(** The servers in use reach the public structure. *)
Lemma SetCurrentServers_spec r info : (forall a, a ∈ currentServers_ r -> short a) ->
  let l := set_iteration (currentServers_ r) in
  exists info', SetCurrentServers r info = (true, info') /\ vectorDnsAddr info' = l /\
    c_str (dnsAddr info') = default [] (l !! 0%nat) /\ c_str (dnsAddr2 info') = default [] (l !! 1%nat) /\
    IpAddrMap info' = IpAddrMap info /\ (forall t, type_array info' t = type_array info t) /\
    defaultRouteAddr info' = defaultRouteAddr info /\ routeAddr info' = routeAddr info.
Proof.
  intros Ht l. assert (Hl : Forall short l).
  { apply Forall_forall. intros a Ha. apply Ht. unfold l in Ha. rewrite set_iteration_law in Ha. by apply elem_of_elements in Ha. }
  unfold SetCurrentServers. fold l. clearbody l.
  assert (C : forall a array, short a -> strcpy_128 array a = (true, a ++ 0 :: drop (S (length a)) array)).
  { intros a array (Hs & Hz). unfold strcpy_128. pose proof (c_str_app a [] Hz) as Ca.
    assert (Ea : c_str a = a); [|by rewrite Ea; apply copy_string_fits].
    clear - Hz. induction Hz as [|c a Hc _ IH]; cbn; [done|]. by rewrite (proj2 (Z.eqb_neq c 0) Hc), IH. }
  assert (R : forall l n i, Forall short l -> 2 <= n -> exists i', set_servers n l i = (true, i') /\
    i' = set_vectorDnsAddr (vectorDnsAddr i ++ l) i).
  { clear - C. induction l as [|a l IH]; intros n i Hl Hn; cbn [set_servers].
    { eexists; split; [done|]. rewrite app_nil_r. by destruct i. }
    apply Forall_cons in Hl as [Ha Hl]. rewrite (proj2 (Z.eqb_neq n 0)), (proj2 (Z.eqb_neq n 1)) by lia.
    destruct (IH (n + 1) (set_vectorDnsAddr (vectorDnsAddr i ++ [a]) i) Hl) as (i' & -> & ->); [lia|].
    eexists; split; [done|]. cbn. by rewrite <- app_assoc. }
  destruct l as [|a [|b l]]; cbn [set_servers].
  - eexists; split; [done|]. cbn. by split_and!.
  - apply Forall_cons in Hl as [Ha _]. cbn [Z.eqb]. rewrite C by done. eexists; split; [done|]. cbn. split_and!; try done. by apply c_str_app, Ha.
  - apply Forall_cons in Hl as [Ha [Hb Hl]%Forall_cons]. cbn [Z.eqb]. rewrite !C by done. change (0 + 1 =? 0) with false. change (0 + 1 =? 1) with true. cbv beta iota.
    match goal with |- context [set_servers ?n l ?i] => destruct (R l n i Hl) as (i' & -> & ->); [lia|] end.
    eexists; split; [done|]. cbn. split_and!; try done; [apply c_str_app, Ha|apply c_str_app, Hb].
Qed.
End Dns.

--

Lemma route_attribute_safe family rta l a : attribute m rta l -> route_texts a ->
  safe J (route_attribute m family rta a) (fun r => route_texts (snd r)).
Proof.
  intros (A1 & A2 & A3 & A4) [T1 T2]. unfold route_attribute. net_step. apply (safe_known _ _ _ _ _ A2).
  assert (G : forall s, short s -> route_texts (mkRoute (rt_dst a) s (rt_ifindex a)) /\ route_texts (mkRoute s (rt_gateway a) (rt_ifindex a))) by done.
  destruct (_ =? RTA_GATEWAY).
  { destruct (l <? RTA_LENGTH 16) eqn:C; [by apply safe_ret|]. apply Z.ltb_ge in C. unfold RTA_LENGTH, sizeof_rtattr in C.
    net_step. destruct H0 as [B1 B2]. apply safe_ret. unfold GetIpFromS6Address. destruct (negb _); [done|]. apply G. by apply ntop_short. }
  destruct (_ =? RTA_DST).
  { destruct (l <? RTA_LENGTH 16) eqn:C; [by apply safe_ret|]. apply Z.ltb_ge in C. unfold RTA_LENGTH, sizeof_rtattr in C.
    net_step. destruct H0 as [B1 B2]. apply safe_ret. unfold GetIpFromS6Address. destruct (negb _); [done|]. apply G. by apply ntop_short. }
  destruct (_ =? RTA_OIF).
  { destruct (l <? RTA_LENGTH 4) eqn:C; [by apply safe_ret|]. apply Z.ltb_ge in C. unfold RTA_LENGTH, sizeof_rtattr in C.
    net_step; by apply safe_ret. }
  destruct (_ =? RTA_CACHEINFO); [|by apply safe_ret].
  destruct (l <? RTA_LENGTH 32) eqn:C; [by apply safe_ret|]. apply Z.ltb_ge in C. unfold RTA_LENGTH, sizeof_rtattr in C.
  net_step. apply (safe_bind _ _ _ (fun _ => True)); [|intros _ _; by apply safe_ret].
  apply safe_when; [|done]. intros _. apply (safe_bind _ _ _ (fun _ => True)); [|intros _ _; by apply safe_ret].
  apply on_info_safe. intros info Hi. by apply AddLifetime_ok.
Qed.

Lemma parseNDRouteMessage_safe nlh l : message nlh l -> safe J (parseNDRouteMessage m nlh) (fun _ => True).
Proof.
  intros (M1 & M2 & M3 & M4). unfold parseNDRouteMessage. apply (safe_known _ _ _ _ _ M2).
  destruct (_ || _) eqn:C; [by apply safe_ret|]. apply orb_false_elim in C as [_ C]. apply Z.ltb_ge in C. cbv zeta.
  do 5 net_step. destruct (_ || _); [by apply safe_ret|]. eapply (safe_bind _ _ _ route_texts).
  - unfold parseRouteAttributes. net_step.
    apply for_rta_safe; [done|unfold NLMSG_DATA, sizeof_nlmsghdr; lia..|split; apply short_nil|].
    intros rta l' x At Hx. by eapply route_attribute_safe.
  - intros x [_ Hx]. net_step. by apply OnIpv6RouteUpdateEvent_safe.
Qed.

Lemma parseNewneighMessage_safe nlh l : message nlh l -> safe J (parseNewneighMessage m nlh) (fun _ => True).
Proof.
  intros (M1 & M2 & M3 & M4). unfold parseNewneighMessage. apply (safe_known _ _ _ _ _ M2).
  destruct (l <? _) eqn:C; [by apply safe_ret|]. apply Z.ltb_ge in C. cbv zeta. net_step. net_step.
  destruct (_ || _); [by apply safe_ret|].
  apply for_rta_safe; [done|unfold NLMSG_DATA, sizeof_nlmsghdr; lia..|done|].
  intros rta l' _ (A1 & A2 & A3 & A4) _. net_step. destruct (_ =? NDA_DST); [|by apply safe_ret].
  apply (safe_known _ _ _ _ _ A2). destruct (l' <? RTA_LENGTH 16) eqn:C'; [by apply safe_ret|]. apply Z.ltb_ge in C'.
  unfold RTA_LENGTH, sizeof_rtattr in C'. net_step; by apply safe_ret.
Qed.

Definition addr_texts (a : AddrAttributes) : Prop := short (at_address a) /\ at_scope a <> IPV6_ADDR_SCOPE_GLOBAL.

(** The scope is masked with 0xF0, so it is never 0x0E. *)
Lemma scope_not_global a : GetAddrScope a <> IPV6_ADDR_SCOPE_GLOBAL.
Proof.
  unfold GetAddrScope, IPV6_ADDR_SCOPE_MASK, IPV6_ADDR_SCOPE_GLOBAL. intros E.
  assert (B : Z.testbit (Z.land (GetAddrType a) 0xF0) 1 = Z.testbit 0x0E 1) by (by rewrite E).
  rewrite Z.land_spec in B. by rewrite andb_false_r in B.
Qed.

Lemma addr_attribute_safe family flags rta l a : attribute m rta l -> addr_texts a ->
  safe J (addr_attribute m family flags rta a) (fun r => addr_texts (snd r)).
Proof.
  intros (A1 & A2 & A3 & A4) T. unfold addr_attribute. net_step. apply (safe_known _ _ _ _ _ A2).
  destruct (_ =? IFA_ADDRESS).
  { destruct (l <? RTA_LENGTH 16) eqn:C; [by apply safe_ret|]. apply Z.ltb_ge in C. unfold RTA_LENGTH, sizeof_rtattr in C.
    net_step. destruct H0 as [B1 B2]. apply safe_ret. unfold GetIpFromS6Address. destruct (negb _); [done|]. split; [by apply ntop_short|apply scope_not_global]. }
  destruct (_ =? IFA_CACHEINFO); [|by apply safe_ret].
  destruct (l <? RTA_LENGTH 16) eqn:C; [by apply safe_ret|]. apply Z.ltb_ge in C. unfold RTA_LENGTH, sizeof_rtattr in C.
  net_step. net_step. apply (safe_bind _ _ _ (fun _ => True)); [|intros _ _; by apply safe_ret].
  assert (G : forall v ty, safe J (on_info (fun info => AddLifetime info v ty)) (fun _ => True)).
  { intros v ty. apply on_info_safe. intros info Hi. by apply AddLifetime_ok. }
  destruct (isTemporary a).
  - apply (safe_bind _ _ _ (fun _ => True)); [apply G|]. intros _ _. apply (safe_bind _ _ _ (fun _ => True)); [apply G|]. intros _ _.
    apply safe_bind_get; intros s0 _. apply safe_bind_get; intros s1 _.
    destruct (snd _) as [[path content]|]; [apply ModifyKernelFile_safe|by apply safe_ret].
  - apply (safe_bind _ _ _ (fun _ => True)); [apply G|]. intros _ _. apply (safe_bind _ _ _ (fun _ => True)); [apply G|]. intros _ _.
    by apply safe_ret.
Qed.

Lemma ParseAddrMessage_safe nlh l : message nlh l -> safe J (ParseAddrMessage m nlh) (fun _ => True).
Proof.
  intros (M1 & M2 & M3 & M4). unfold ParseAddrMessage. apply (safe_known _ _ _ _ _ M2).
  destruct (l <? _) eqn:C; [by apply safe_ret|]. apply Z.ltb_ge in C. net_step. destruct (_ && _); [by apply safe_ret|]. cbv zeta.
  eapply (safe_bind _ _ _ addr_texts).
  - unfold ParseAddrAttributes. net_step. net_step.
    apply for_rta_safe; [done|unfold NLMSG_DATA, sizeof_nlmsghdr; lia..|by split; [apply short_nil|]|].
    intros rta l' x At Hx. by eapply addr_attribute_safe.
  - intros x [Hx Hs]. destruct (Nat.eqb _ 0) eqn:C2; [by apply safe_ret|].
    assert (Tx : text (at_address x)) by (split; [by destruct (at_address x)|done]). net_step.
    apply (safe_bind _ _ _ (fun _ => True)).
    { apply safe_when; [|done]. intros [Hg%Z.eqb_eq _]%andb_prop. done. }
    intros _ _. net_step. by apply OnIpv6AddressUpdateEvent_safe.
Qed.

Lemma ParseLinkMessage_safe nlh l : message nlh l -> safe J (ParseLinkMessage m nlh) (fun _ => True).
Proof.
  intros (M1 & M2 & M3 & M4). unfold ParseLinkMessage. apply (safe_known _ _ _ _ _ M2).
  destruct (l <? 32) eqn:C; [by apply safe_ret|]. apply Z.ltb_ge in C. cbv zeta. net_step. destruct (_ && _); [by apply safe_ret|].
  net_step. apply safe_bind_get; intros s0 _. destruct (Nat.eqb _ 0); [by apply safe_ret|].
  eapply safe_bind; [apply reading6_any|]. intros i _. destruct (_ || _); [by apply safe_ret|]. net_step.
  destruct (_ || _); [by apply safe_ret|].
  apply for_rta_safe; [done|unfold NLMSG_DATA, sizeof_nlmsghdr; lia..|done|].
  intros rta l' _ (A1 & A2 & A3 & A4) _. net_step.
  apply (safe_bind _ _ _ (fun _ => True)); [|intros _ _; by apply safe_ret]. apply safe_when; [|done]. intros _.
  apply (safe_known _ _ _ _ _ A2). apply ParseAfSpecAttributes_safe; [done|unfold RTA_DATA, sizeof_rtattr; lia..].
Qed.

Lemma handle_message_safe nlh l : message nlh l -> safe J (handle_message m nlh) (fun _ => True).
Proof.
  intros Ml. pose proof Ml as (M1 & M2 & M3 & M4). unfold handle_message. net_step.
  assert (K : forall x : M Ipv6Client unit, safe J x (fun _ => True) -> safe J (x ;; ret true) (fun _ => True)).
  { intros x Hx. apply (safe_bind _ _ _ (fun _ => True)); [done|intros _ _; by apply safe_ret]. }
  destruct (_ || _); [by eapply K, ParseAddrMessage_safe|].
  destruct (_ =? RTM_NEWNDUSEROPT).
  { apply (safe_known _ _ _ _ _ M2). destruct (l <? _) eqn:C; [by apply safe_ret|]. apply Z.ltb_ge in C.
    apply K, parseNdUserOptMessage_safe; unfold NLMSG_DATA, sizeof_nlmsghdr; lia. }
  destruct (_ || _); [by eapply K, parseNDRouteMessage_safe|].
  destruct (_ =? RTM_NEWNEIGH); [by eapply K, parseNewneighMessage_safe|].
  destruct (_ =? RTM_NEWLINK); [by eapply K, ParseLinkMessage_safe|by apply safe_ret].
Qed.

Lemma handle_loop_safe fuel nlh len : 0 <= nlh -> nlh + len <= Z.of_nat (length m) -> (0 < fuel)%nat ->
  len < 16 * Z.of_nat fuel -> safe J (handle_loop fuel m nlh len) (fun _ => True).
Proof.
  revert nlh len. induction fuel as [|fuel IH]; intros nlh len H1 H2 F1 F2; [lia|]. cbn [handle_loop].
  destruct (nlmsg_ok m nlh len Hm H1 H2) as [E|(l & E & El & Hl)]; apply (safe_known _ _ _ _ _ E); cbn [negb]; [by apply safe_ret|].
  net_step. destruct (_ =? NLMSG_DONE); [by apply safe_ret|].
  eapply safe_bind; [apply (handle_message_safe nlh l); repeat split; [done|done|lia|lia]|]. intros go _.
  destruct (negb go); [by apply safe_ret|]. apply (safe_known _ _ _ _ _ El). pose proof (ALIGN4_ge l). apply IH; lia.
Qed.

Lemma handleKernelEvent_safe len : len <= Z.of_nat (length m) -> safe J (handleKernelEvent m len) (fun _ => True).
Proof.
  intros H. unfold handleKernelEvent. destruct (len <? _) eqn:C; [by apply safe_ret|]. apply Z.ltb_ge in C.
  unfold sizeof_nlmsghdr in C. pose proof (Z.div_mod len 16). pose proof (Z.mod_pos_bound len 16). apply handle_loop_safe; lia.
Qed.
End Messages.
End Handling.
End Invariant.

Instructions to follow: Please, from the entries above, set down exactly the lines from the one containing "c_str (dnsAddr info')" through the one containing "split; [done|]. rewrite", and only those.

Result of the exercise:
    c_str (dnsAddr info') = default [] (l !! 0%nat) /\ c_str (dnsAddr2 info') = default [] (l !! 1%nat) /\
    IpAddrMap info' = IpAddrMap info /\ (forall t, type_array info' t = type_array info t) /\
    defaultRouteAddr info' = defaultRouteAddr info /\ routeAddr info' = routeAddr info.
Proof.
  intros Ht l. assert (Hl : Forall short l).
  { apply Forall_forall. intros a Ha. apply Ht. unfold l in Ha. rewrite set_iteration_law in Ha. by apply elem_of_elements in Ha. }
  unfold SetCurrentServers. fold l. clearbody l.
  assert (C : forall a array, short a -> strcpy_128 array a = (true, a ++ 0 :: drop (S (length a)) array)).
  { intros a array (Hs & Hz). unfold strcpy_128. pose proof (c_str_app a [] Hz) as Ca.
    assert (Ea : c_str a = a); [|by rewrite Ea; apply copy_string_fits].
    clear - Hz. induction Hz as [|c a Hc _ IH]; cbn; [done|]. by rewrite (proj2 (Z.eqb_neq c 0) Hc), IH. }
  assert (R : forall l n i, Forall short l -> 2 <= n -> exists i', set_servers n l i = (true, i') /\
    i' = set_vectorDnsAddr (vectorDnsAddr i ++ l) i).
  { clear - C. induction l as [|a l IH]; intros n i Hl Hn; cbn [set_servers].
    { eexists; split; [done|]. rewrite app_nil_r. by destruct i. }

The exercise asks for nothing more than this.